Assignment
Give every entry again, exactly as it stands.

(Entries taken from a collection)
++++++++

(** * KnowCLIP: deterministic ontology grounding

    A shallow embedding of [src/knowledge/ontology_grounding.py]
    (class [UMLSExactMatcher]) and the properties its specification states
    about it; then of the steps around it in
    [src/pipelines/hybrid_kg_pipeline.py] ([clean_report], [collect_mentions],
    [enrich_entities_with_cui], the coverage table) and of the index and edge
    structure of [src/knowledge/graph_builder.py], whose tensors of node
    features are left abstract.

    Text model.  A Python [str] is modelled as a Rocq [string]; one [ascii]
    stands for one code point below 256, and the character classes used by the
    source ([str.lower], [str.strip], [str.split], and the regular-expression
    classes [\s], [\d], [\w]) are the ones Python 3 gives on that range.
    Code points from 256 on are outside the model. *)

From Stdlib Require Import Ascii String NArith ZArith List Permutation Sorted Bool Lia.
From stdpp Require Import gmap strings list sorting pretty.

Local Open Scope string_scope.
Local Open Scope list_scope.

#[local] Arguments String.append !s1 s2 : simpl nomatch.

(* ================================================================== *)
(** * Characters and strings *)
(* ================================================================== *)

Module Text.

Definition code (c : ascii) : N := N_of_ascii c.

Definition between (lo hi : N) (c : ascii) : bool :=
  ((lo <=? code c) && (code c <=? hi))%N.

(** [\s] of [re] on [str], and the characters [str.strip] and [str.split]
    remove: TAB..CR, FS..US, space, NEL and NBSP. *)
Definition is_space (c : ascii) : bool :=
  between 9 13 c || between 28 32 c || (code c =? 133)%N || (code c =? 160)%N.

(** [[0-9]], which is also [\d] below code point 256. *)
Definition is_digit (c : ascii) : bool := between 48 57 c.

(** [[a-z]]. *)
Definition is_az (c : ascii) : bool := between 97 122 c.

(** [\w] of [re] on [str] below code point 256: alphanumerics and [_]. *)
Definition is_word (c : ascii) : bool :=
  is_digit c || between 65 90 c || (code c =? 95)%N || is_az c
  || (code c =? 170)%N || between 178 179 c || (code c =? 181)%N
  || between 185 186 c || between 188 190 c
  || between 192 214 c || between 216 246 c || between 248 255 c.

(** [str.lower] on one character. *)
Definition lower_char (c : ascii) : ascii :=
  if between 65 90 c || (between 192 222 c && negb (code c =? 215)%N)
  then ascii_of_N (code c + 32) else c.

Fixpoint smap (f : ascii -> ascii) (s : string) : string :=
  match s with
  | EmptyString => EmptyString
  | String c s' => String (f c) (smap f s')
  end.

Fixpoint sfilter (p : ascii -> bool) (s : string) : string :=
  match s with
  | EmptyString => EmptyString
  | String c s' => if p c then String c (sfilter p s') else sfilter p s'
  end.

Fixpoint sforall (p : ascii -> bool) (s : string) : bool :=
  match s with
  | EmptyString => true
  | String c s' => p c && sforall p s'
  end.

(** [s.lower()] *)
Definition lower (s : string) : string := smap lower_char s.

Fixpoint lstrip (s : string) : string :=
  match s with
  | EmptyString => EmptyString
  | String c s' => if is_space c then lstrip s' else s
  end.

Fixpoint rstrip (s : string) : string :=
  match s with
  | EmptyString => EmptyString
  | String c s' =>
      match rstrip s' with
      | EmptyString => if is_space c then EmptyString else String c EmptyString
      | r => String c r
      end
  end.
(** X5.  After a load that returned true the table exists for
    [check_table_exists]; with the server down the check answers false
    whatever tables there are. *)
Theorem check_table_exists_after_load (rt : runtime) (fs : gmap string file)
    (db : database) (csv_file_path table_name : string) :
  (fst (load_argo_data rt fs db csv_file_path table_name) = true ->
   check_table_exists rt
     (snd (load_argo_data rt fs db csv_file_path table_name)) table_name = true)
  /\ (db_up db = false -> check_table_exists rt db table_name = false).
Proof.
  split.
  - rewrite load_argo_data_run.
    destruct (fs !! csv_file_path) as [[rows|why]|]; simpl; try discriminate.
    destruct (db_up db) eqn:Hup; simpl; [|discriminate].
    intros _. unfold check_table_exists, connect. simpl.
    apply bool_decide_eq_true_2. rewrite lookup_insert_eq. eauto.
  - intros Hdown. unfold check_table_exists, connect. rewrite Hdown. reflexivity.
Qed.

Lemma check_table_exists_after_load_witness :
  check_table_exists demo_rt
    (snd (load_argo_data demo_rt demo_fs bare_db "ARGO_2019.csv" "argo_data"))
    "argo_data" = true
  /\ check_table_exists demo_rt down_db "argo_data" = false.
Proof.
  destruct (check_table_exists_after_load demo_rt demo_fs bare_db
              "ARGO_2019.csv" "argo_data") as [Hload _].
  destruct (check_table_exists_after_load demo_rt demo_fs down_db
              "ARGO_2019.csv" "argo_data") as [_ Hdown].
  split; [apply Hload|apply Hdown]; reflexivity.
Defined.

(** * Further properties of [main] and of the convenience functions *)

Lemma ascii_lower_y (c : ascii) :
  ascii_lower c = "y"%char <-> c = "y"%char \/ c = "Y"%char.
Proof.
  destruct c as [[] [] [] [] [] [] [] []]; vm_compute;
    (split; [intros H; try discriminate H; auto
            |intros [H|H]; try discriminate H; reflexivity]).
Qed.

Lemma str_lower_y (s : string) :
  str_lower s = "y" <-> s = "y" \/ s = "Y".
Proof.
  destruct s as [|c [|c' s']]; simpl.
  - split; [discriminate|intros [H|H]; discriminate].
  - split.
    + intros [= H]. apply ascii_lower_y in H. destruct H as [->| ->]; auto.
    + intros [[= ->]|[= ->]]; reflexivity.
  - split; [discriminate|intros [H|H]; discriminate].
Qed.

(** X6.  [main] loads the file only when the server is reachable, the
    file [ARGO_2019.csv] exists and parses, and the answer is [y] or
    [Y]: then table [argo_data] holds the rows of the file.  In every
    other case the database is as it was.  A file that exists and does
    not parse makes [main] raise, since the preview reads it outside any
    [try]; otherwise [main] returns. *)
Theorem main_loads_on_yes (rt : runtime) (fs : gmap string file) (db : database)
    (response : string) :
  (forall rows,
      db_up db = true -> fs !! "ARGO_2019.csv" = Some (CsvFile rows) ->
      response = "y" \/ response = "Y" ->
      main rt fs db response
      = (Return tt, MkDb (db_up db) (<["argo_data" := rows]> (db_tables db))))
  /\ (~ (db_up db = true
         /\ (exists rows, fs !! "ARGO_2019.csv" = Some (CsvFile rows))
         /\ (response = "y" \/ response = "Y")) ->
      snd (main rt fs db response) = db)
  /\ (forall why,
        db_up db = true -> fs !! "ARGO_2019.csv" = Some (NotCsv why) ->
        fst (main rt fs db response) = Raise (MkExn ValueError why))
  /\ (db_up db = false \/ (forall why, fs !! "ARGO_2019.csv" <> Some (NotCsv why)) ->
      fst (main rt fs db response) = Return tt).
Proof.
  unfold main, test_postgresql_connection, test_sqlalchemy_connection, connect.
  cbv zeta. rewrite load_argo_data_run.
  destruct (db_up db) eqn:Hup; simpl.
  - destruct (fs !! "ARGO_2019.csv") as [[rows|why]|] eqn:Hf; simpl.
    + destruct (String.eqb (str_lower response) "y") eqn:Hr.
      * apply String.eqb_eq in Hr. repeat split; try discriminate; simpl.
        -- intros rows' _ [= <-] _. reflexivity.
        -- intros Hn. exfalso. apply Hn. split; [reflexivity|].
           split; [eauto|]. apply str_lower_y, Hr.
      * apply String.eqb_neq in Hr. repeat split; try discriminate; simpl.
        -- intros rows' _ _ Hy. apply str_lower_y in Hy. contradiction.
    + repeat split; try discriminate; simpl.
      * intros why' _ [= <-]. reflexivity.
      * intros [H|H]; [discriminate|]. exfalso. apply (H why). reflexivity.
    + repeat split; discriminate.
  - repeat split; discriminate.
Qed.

++++++++

Written reply
(** * KnowCLIP: deterministic ontology grounding

    A shallow embedding of [src/knowledge/ontology_grounding.py]
    (class [UMLSExactMatcher]) and the properties its specification states
    about it; then of the steps around it in
    [src/pipelines/hybrid_kg_pipeline.py] ([clean_report], [collect_mentions],
    [enrich_entities_with_cui], the coverage table) and of the index and edge
    structure of [src/knowledge/graph_builder.py], whose tensors of node
    features are left abstract.

    Text model.  A Python [str] is modelled as a Rocq [string]; one [ascii]
    stands for one code point below 256, and the character classes used by the
    source ([str.lower], [str.strip], [str.split], and the regular-expression
    classes [\s], [\d], [\w]) are the ones Python 3 gives on that range.
    Code points from 256 on are outside the model. *)

From Stdlib Require Import Ascii String NArith ZArith List Permutation Sorted Bool Lia.
From stdpp Require Import gmap strings list sorting pretty.

Local Open Scope string_scope.
Local Open Scope list_scope.

#[local] Arguments String.append !s1 s2 : simpl nomatch.

(* ================================================================== *)
(** * Characters and strings *)
(* ================================================================== *)

Module Text.

Definition code (c : ascii) : N := N_of_ascii c.

Definition between (lo hi : N) (c : ascii) : bool :=
  ((lo <=? code c) && (code c <=? hi))%N.

(** [\s] of [re] on [str], and the characters [str.strip] and [str.split]
    remove: TAB..CR, FS..US, space, NEL and NBSP. *)
Definition is_space (c : ascii) : bool :=
  between 9 13 c || between 28 32 c || (code c =? 133)%N || (code c =? 160)%N.

(** [[0-9]], which is also [\d] below code point 256. *)
Definition is_digit (c : ascii) : bool := between 48 57 c.

(** [[a-z]]. *)
Definition is_az (c : ascii) : bool := between 97 122 c.

(** [\w] of [re] on [str] below code point 256: alphanumerics and [_]. *)
Definition is_word (c : ascii) : bool :=
  is_digit c || between 65 90 c || (code c =? 95)%N || is_az c
  || (code c =? 170)%N || between 178 179 c || (code c =? 181)%N
  || between 185 186 c || between 188 190 c
  || between 192 214 c || between 216 246 c || between 248 255 c.

(** [str.lower] on one character. *)
Definition lower_char (c : ascii) : ascii :=
  if between 65 90 c || (between 192 222 c && negb (code c =? 215)%N)
  then ascii_of_N (code c + 32) else c.

Fixpoint smap (f : ascii -> ascii) (s : string) : string :=
  match s with
  | EmptyString => EmptyString
  | String c s' => String (f c) (smap f s')
  end.

Fixpoint sfilter (p : ascii -> bool) (s : string) : string :=
  match s with
  | EmptyString => EmptyString
  | String c s' => if p c then String c (sfilter p s') else sfilter p s'
  end.

Fixpoint sforall (p : ascii -> bool) (s : string) : bool :=
  match s with
  | EmptyString => true
  | String c s' => p c && sforall p s'
  end.

(** [s.lower()] *)
Definition lower (s : string) : string := smap lower_char s.

Fixpoint lstrip (s : string) : string :=
  match s with
  | EmptyString => EmptyString
  | String c s' => if is_space c then lstrip s' else s
  end.

Fixpoint rstrip (s : string) : string :=
  match s with
  | EmptyString => EmptyString
  | String c s' =>
      match rstrip s' with
      | EmptyString => if is_space c then EmptyString else String c EmptyString
      | r => String c r
      end
  end.
(** X5.  After a load that returned true the table exists for
    [check_table_exists]; with the server down the check answers false
    whatever tables there are. *)
Theorem check_table_exists_after_load (rt : runtime) (fs : gmap string file)
    (db : database) (csv_file_path table_name : string) :
  (fst (load_argo_data rt fs db csv_file_path table_name) = true ->
   check_table_exists rt
     (snd (load_argo_data rt fs db csv_file_path table_name)) table_name = true)
  /\ (db_up db = false -> check_table_exists rt db table_name = false).
Proof.
  split.
  - rewrite load_argo_data_run.
    destruct (fs !! csv_file_path) as [[rows|why]|]; simpl; try discriminate.
    destruct (db_up db) eqn:Hup; simpl; [|discriminate].
    intros _. unfold check_table_exists, connect. simpl.
    apply bool_decide_eq_true_2. rewrite lookup_insert_eq. eauto.
  - intros Hdown. unfold check_table_exists, connect. rewrite Hdown. reflexivity.
Qed.

Lemma check_table_exists_after_load_witness :
  check_table_exists demo_rt
    (snd (load_argo_data demo_rt demo_fs bare_db "ARGO_2019.csv" "argo_data"))
    "argo_data" = true
  /\ check_table_exists demo_rt down_db "argo_data" = false.
Proof.
  destruct (check_table_exists_after_load demo_rt demo_fs bare_db
              "ARGO_2019.csv" "argo_data") as [Hload _].
  destruct (check_table_exists_after_load demo_rt demo_fs down_db
              "ARGO_2019.csv" "argo_data") as [_ Hdown].
  split; [apply Hload|apply Hdown]; reflexivity.
Defined.

(** * Further properties of [main] and of the convenience functions *)

Lemma ascii_lower_y (c : ascii) :
  ascii_lower c = "y"%char <-> c = "y"%char \/ c = "Y"%char.
Proof.
  destruct c as [[] [] [] [] [] [] [] []]; vm_compute;
    (split; [intros H; try discriminate H; auto
            |intros [H|H]; try discriminate H; reflexivity]).
Qed.

Lemma str_lower_y (s : string) :
  str_lower s = "y" <-> s = "y" \/ s = "Y".
Proof.
  destruct s as [|c [|c' s']]; simpl.
  - split; [discriminate|intros [H|H]; discriminate].
  - split.
    + intros [= H]. apply ascii_lower_y in H. destruct H as [->| ->]; auto.
    + intros [[= ->]|[= ->]]; reflexivity.
  - split; [discriminate|intros [H|H]; discriminate].
Qed.

(** X6.  [main] loads the file only when the server is reachable, the
    file [ARGO_2019.csv] exists and parses, and the answer is [y] or
    [Y]: then table [argo_data] holds the rows of the file.  In every
    other case the database is as it was.  A file that exists and does
    not parse makes [main] raise, since the preview reads it outside any
    [try]; otherwise [main] returns. *)
Theorem main_loads_on_yes (rt : runtime) (fs : gmap string file) (db : database)
    (response : string) :
  (forall rows,
      db_up db = true -> fs !! "ARGO_2019.csv" = Some (CsvFile rows) ->
      response = "y" \/ response = "Y" ->
      main rt fs db response
      = (Return tt, MkDb (db_up db) (<["argo_data" := rows]> (db_tables db))))
  /\ (~ (db_up db = true
         /\ (exists rows, fs !! "ARGO_2019.csv" = Some (CsvFile rows))
         /\ (response = "y" \/ response = "Y")) ->
      snd (main rt fs db response) = db)
  /\ (forall why,
        db_up db = true -> fs !! "ARGO_2019.csv" = Some (NotCsv why) ->
        fst (main rt fs db response) = Raise (MkExn ValueError why))
  /\ (db_up db = false \/ (forall why, fs !! "ARGO_2019.csv" <> Some (NotCsv why)) ->
      fst (main rt fs db response) = Return tt).
Proof.
  unfold main, test_postgresql_connection, test_sqlalchemy_connection, connect.
  cbv zeta. rewrite load_argo_data_run.
  destruct (db_up db) eqn:Hup; simpl.
  - destruct (fs !! "ARGO_2019.csv") as [[rows|why]|] eqn:Hf; simpl.
    + destruct (String.eqb (str_lower response) "y") eqn:Hr.
      * apply String.eqb_eq in Hr. repeat split; try discriminate; simpl.
        -- intros rows' _ [= <-] _. reflexivity.
        -- intros Hn. exfalso. apply Hn. split; [reflexivity|].
           split; [eauto|]. apply str_lower_y, Hr.
      * apply String.eqb_neq in Hr. repeat split; try discriminate; simpl.
        -- intros rows' _ _ Hy. apply str_lower_y in Hy. contradiction.
    + repeat split; try discriminate; simpl.
      * intros why' _ [= <-]. reflexivity.
      * intros [H|H]; [discriminate|]. exfalso. apply (H why). reflexivity.
    + repeat split; discriminate.
  - repeat split; discriminate.
Qed.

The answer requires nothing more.